HOW TO COMPLETE THIS TASK: Which lines in the material below contain the word "realClient"? Copy each of them.

○ ○ ○ ○ ○ ○ ○

(* ===== verification/SnapshotController.v ===== *)
(** * internal/controller/snapshot_controller.go *)
From S2P Require Import Prelude GoStrings GoNet GoJson K8s ApiTypes Names WireTypes Client MemStore Status AgentClient.
From stdpp Require Import relations.

Definition SnapshotFinalizer := "storage.krea.to/snapshot-protection".

Fixpoint containsString (slice : list string) (s : string) : bool :=
  match slice with
  | [] => false
  | item :: slice' => if bool_decide (item = s) then true else containsString slice' s
  end.
Fixpoint removeString (slice : list string) (s : string) : list string :=
  match slice with
  | [] => []
  | item :: slice' =>
      if bool_decide (item ≠ s) then item :: removeString slice' s else removeString slice' s
  end.

(** [return ctrl.Result{}, client.IgnoreNotFound(err)] *)
Definition ignoreNotFound (e : error) : M Reconciled :=
  reconciled (if IsNotFound e then None else Some e).

Definition snap_engine_key (snap : Snapshot) : NamespacedName :=
  mkName (snap_Namespace snap) (EngineName (ss_VolumeRef (snap_spec snap))).

(** The status of a snapshot with a condition set. *)
Definition snap_condition (conds : list Condition) (st : SnapshotStatus) (snap : Snapshot)
    : Snapshot := snap_set_status (sst_set_Conditions conds st) snap.

Section controller.
(** [SnapshotURLFn], when it is set. *)
Variable SnapshotURLFn : option (string → string).

Definition snapshotURL (podIP : string) : string :=
  match SnapshotURLFn with
  | Some f => f podIP
  | None => "http://" +:+ podIP +:+ ":9810/snapshot"
  end.

(** ** startCreate *)
Definition startCreate (snap : Snapshot) : M Reconciled :=
  r ← kGet KEngine (snap_engine_key snap);
  match r with
  | Err e =>
      let st := sst_set_Phase SnapshotPhaseFailed (snap_status snap) in
      conds ← SetTrue (sst_Conditions st) SnapshotConditionCreated "EngineNotFound"
                "source volume engine not found";
      _ ← kStatusUpdate KSnapshot (snap_condition conds st snap);
      ignoreNotFound e
  | Ok engine =>
      let st := sst_set_Phase SnapshotPhaseCreating
        (sst_set_EngineNode (es_NodeID (eng_spec engine)) (snap_status snap)) in
      conds ← SetTrue (sst_Conditions st) SnapshotConditionCreated "Creating"
                "creating snapshot on engine";
      finish (kStatusUpdate KSnapshot (snap_condition conds st snap))
  end.

(** ** pollCreate *)
Definition enginePodIP (engine : Engine) : M (result string) :=
  match est_PodRef (eng_status engine) with
  | None => Ret (Ok "")
  | Some ref =>
      r ← kGet KPod (mkName (pr_Namespace ref) (pr_Name ref));
      match r with
      | Err e => Ret (IgnoreNotFound "" e)
      | Ok pod =>
          if bool_decide (pst_Phase (pod_status pod) = PodRunning)
          then Ret (Ok (pst_PodIP (pod_status pod))) else Ret (Ok "")
      end
  end.

Definition fail_status (snap : Snapshot) : SnapshotStatus :=
  sst_set_Phase SnapshotPhaseFailed (snap_status snap).

(** The sidecar has answered. *)
Definition take_answer (snap : Snapshot) (resp : http_response WantSnapshot) : M Reconciled :=
  if negb (hr_StatusCode resp =? 200)%Z then
    conds ← SetTrue (sst_Conditions (fail_status snap)) SnapshotConditionCreated "SidecarError"
              ("sidecar returned " +:+ Itoa (hr_StatusCode resp));
    finish (kStatusUpdate KSnapshot (snap_condition conds (fail_status snap) snap))
  else
    match hr_Decoded resp with
    | Err _ => finish (kStatusUpdate KSnapshot (snap_set_status (fail_status snap) snap))
    | Ok result =>
        now ← timeNow;
        let st := sst_set_Ready (sr_SnapshotPath result) (sr_SizeBytes result) now
                    (snap_status snap) in
        conds ← SetTrue (sst_Conditions st) SnapshotConditionFileReady "Ready"
                  "snapshot file is ready";
        finish (kStatusUpdate KSnapshot (snap_condition conds st snap))
    end.
Definition attachNVMeControllerParams (c : NVMeController) : list (string * json) :=
  [("name", JStr (nc_Name c)); ("trtype", JStr "tcp"); ("traddr", JStr (nc_TrAddr c));
   ("trsvcid", JStr (nc_TrSvcID c)); ("subnqn", JStr (nc_SubNQN c));
   ("adrfam", JStr (TrimSpace (nc_AdrFam c)))].

(** [ns["bdev_name"]] of the first of [m["namespaces"]], "" when it is not there. *)
Definition first_namespace (m : list (string * json)) : option json :=
  match obj_get "namespaces" m ≫= as_array with
  | Some (ns :: _) => Some ns
  | _ => None
  end.

(** The bdev name in the answer. *)
Definition attach_result (controller : NVMeController) (res : option json) : result string :=
  match res with
  | None | Some JNull => Err (Errorf "attach nvme controller returned nil result" [])
  | Some (JArr (first :: _)) =>
      Ok (match as_object first with
          | Some m =>
              if bool_decide (get_string "bdev_name" m ≠ "") then get_string "bdev_name" m
              else
                match first_namespace m ≫= as_object with
                | Some ns =>
                    if bool_decide (get_string "bdev_name" ns ≠ "")
                    then get_string "bdev_name" ns else nc_Name controller +:+ "n1"
                | None => nc_Name controller +:+ "n1"
                end
          | None => nc_Name controller +:+ "n1"
          end)
  | Some (JObj result) =>
      match first_namespace result with
      | None => Err (Errorf "no namespaces in response" [])
      | Some ns =>
          match as_object ns with
          | None => Err (Errorf "unexpected namespace type" [])
          | Some ns =>
              if bool_decide (get_string "bdev_name" ns = "")
              then Err (Errorf "no bdev_name in namespace response" [])
              else Ok (get_string "bdev_name" ns)
          end
      end
  | Some _ => Err (Errorf "unexpected result type: %T" [])
  end.

Definition real_AttachNVMeController (controller : NVMeController) : RPC (result string) :=
  let attach := rpcCall "bdev_nvme_attach_controller" (attachNVMeControllerParams controller) in
  let finish (r : string + option json) : RPC (result string) :=
    Ret (match r with
         | inl text => Err (rpcError text)
         | inr res => attach_result controller res
         end) in
  r ← attach;
  match r with
  | inl text =>
      if Contains text "already exists" then
        _ ← rpcCall "bdev_nvme_detach_controller" [("name", JStr (nc_Name controller))];
        r ← attach; finish r
      else finish r
  | inr _ => finish r
  end.

Definition listener_params (nqn : string) (l : Listener) : list (string * json) :=
  [("nqn", JStr nqn);
   ("listen_address", JObj [("trtype", JStr (li_TrType l)); ("adrfam", JStr (li_AdrFam l));
                            ("traddr", JStr (li_TrAddr l)); ("trsvcid", JStr (li_TrSvcID l))])].
Definition real_CreateSubsystem (nqn serial : string) (allowAnyHost : bool) : RPC (result unit) :=
  ignoring ["already exists"; "Unable to create"] "nvmf_create_subsystem"
    ([("nqn", JStr nqn); ("serial_number", JStr serial)]
     ++ if allowAnyHost then [("allow_any_host", JBool true)] else []).
Definition real_GetRAIDInfo (name : string) : RPC (result (list (string * json))) :=
  r ← rpcCall "bdev_raid_get_bdevs" [("name", JStr name)];
  Ret (match r with
       | inl text => Err (rpcError text)
       | inr (Some (JArr (JObj m :: _))) => Ok m
       | inr _ => Err (Errorf "RAID bdev %q not found" [name])
       end).

Section real.
Context `{Environ}.

Definition real_AddHost (nqn host : string) : RPC (result unit) :=
  if negb (IsHostNQN host) then Ret (Err (Errorf "invalid host NQN %q" [host]))
  else ignoring ["already exists"] "nvmf_subsystem_add_host"
         [("nqn", JStr nqn); ("host", JStr host)].

(** [realClient]: the RPCs of each method of the interface. *)
Definition realClient (c : spdk_call) : RPC (result (spdk_value c)) :=
  match c with
  | CreateTransport trType =>
      ignoring ["already exists"] "nvmf_create_transport" [("trtype", JStr trType)]
  | CreateAIOBdev name filename blockSize => real_CreateAIOBdev name filename blockSize
  | AttachNVMeController controller => real_AttachNVMeController controller
  | CreateMirrorBdev name baseBdevs _ =>
      method_only "bdev_raid_create"
        [("name", JStr name); ("raid_level", JStr "raid1");
         ("base_bdevs", JArr (JStr <$> baseBdevs))]
  | CreateSubsystem nqn serial allowAnyHost => real_CreateSubsystem nqn serial allowAnyHost
  | AddHost nqn host => real_AddHost nqn host
  | AddNamespace nqn namespace =>
      ignoring ["already exists"; "Invalid parameters"] "nvmf_subsystem_add_ns"
        [("nqn", JStr nqn); ("namespace", JObj [("bdev_name", JStr (ns_BdevName namespace))])]
  | AddListener nqn listener =>
      ignoring ["already exists"; "Invalid parameters"] "nvmf_subsystem_add_listener"
        (listener_params nqn listener)
  | DeleteSubsystem nqn => method_only "nvmf_delete_subsystem" [("nqn", JStr nqn)]
  | DetachNVMeController name => method_only "bdev_nvme_detach_controller" [("name", JStr name)]
  | Health =>
      r ← ask (S := rpc) (Call "spdk_get_version" None);
      Ret (match r with inl text => Err (rpcError text) | inr _ => Ok tt end)
  | RemoveListener nqn listener =>
      ignoring ["Listener was not found"] "nvmf_subsystem_remove_listener"
        (listener_params nqn listener)
  | RemoveNamespace nqn nsID =>
      ignoring ["Namespace was not found"] "nvmf_subsystem_remove_ns"
        [("nqn", JStr nqn); ("nsid", JNum nsID)]
  | DestroyRAID name => ignoring ["No such device"] "bdev_raid_delete" [("name", JStr name)]
  | AddBaseBdev raidName baseBdev =>
      method_only "bdev_raid_add_base_bdev"
        [("name", JStr raidName); ("base_bdev", JStr baseBdev)]
  | RemoveBaseBdev raidName baseBdev =>
      method_only "bdev_raid_remove_base_bdev"
        [("name", JStr raidName); ("base_bdev", JStr baseBdev)]
  | GetRAIDInfo name => real_GetRAIDInfo name
  end.
End real.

○ ○ ○ ○ ○ ○ ○

SOLVED PROBLEM:
(** [realClient]: the RPCs of each method of the interface. *)
Definition realClient (c : spdk_call) : RPC (result (spdk_value c)) :=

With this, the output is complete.